- _WORK REQUIRED_
The answer should match the records character for character.

- _RECORD EXTRACTS_
Definition set_bin (x : bytes) (m : ar_app_manifest) := mk_app (app_name m) (version m) x (runtime m) (entry m) (services m) (files m) (files_windows m) (files_linux m) (is_runtime m) (requires m) (platforms_raw m) (build m).

Definition set_runtime (x : ar_runtime_t) (m : ar_app_manifest) := mk_app (app_name m) (version m) (bin m) x (entry m) (services m) (files m) (files_windows m) (files_linux m) (is_runtime m) (requires m) (platforms_raw m) (build m).

Definition set_entry (x : bytes) (m : ar_app_manifest) := mk_app (app_name m) (version m) (bin m) (runtime m) x (services m) (files m) (files_windows m) (files_linux m) (is_runtime m) (requires m) (platforms_raw m) (build m).

Definition set_services (x : list ar_service_def) (m : ar_app_manifest) := mk_app (app_name m) (version m) (bin m) (runtime m) (entry m) x (files m) (files_windows m) (files_linux m) (is_runtime m) (requires m) (platforms_raw m) (build m).

Definition set_files (x : list bytes) (m : ar_app_manifest) := mk_app (app_name m) (version m) (bin m) (runtime m) (entry m) (services m) x (files_windows m) (files_linux m) (is_runtime m) (requires m) (platforms_raw m) (build m).

Definition set_files_windows (x : list bytes) (m : ar_app_manifest) := mk_app (app_name m) (version m) (bin m) (runtime m) (entry m) (services m) (files m) x (files_linux m) (is_runtime m) (requires m) (platforms_raw m) (build m).

Definition set_files_linux (x : list bytes) (m : ar_app_manifest) := mk_app (app_name m) (version m) (bin m) (runtime m) (entry m) (services m) (files m) (files_windows m) x (is_runtime m) (requires m) (platforms_raw m) (build m).

Definition set_is_runtime (x : Z) (m : ar_app_manifest) := mk_app (app_name m) (version m) (bin m) (runtime m) (entry m) (services m) (files m) (files_windows m) (files_linux m) x (requires m) (platforms_raw m) (build m).

Definition set_requires (x : list bytes) (m : ar_app_manifest) := mk_app (app_name m) (version m) (bin m) (runtime m) (entry m) (services m) (files m) (files_windows m) (files_linux m) (is_runtime m) x (platforms_raw m) (build m).

Definition set_platforms_raw (x : bytes) (m : ar_app_manifest) := mk_app (app_name m) (version m) (bin m) (runtime m) (entry m) (services m) (files m) (files_windows m) (files_linux m) (is_runtime m) (requires m) x (build m).

Definition set_build (x : ar_build_config) (m : ar_app_manifest) := mk_app (app_name m) (version m) (bin m) (runtime m) (entry m) (services m) (files m) (files_windows m) (files_linux m) (is_runtime m) (requires m) (platforms_raw m) x.

Definition no_step : ar_build_step := mk_step [] [] [].

(** [memset(out, 0, sizeof( *out))], then the runtime. *)
Definition no_manifest : ar_app_manifest :=
  mk_app [] [] [] AR_RUNTIME_UNKNOWN [] [] [] [] [] 0 [] [] (mk_build [] no_step [] [] []).

(** ** Control *)

Inductive outcome (A : Type) : Type :=
  | Value (a : A)
  | Failed
  | Bad
  | Running.
Arguments Value {A} _.
Arguments Failed {A}.
Arguments Bad {A}.
Arguments Running {A}.

Definition obind {A B} (m : outcome A) (k : A -> outcome B) : outcome B :=
  match m with
  | Value a => k a
  | Failed => Failed
  | Bad => Bad
  | Running => Running
  end.

Notation "'do' x <- m ; k" := (obind m (fun x => k))
  (at level 10, x pattern, m at level 100, k at level 200).

(** [if (!p) return -1;] *)
Definition checked {A} (m : outcome (option A)) : outcome A :=
  do p <- m; match p with Some p => Value p | None => Failed end.

Inductive turn (A : Type) : Type :=
  | Again (a : A)
  | Leave (a : A).
Arguments Again {A} _.
Arguments Leave {A} _.

(** A loop whose body says whether it goes on. *)
Fixpoint loop {A} (fuel : nat) (body : A -> outcome (turn A)) (s : A) : outcome A :=
  match fuel with
  | O => Running
  | S fuel => do t <- body s; match t with Again s => loop fuel body s | Leave s => Value s end
  end.

(** [*p == c] *)
Definition starts (c : Z) (p : bytes) : bool := match p with x :: _ => x =? c | [] => false end.

Definition i32 (z : Z) : Z := (z + 2 ^ 31) mod 2 ^ 32 - 2 ^ 31.

(** ** Words of the text *)

Definition is_ws (c : Z) : bool := (c =? 32) || (c =? 9) || (c =? 10) || (c =? 13).

Fixpoint skip_ws (p : bytes) : bytes :=
  match p with
  | c :: q => if is_ws c then skip_ws q else p
  | [] => []
  end.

- _EXPECTED ANSWER_
Definition set_bin (x : bytes) (m : ar_app_manifest) := mk_app (app_name m) (version m) x (runtime m) (entry m) (services m) (files m) (files_windows m) (files_linux m) (is_runtime m) (requires m) (platforms_raw m) (build m).

Definition set_runtime (x : ar_runtime_t) (m : ar_app_manifest) := mk_app (app_name m) (version m) (bin m) x (entry m) (services m) (files m) (files_windows m) (files_linux m) (is_runtime m) (requires m) (platforms_raw m) (build m).

Definition set_entry (x : bytes) (m : ar_app_manifest) := mk_app (app_name m) (version m) (bin m) (runtime m) x (services m) (files m) (files_windows m) (files_linux m) (is_runtime m) (requires m) (platforms_raw m) (build m).

Definition set_services (x : list ar_service_def) (m : ar_app_manifest) := mk_app (app_name m) (version m) (bin m) (runtime m) (entry m) x (files m) (files_windows m) (files_linux m) (is_runtime m) (requires m) (platforms_raw m) (build m).

Definition set_files (x : list bytes) (m : ar_app_manifest) := mk_app (app_name m) (version m) (bin m) (runtime m) (entry m) (services m) x (files_windows m) (files_linux m) (is_runtime m) (requires m) (platforms_raw m) (build m).

Definition set_files_windows (x : list bytes) (m : ar_app_manifest) := mk_app (app_name m) (version m) (bin m) (runtime m) (entry m) (services m) (files m) x (files_linux m) (is_runtime m) (requires m) (platforms_raw m) (build m).

Definition set_files_linux (x : list bytes) (m : ar_app_manifest) := mk_app (app_name m) (version m) (bin m) (runtime m) (entry m) (services m) (files m) (files_windows m) x (is_runtime m) (requires m) (platforms_raw m) (build m).

Definition set_is_runtime (x : Z) (m : ar_app_manifest) := mk_app (app_name m) (version m) (bin m) (runtime m) (entry m) (services m) (files m) (files_windows m) (files_linux m) x (requires m) (platforms_raw m) (build m).

Definition set_requires (x : list bytes) (m : ar_app_manifest) := mk_app (app_name m) (version m) (bin m) (runtime m) (entry m) (services m) (files m) (files_windows m) (files_linux m) (is_runtime m) x (platforms_raw m) (build m).

Definition set_platforms_raw (x : bytes) (m : ar_app_manifest) := mk_app (app_name m) (version m) (bin m) (runtime m) (entry m) (services m) (files m) (files_windows m) (files_linux m) (is_runtime m) (requires m) x (build m).

Definition set_build (x : ar_build_config) (m : ar_app_manifest) := mk_app (app_name m) (version m) (bin m) (runtime m) (entry m) (services m) (files m) (files_windows m) (files_linux m) (is_runtime m) (requires m) (platforms_raw m) x.

Definition no_step : ar_build_step := mk_step [] [] [].

(** [memset(out, 0, sizeof( *out))], then the runtime. *)
Definition no_manifest : ar_app_manifest :=
  mk_app [] [] [] AR_RUNTIME_UNKNOWN [] [] [] [] [] 0 [] [] (mk_build [] no_step [] [] []).

(** ** Control *)

Inductive outcome (A : Type) : Type :=
  | Value (a : A)
  | Failed
  | Bad
  | Running.
Arguments Value {A} _.
Arguments Failed {A}.
Arguments Bad {A}.
Arguments Running {A}.

Definition obind {A B} (m : outcome A) (k : A -> outcome B) : outcome B :=
  match m with
  | Value a => k a
  | Failed => Failed
  | Bad => Bad
  | Running => Running
  end.

Notation "'do' x <- m ; k" := (obind m (fun x => k))
  (at level 10, x pattern, m at level 100, k at level 200).

(** [if (!p) return -1;] *)
Definition checked {A} (m : outcome (option A)) : outcome A :=
  do p <- m; match p with Some p => Value p | None => Failed end.

Inductive turn (A : Type) : Type :=
  | Again (a : A)
  | Leave (a : A).
Arguments Again {A} _.
Arguments Leave {A} _.

(** A loop whose body says whether it goes on. *)
Fixpoint loop {A} (fuel : nat) (body : A -> outcome (turn A)) (s : A) : outcome A :=
  match fuel with
  | O => Running
  | S fuel => do t <- body s; match t with Again s => loop fuel body s | Leave s => Value s end
  end.

(** [*p == c] *)
Definition starts (c : Z) (p : bytes) : bool := match p with x :: _ => x =? c | [] => false end.

Definition i32 (z : Z) : Z := (z + 2 ^ 31) mod 2 ^ 32 - 2 ^ 31.

(** ** Words of the text *)

Definition is_ws (c : Z) : bool := (c =? 32) || (c =? 9) || (c =? 10) || (c =? 13).

Fixpoint skip_ws (p : bytes) : bytes :=
  match p with
  | c :: q => if is_ws c then skip_ws q else p
  | [] => []
  end.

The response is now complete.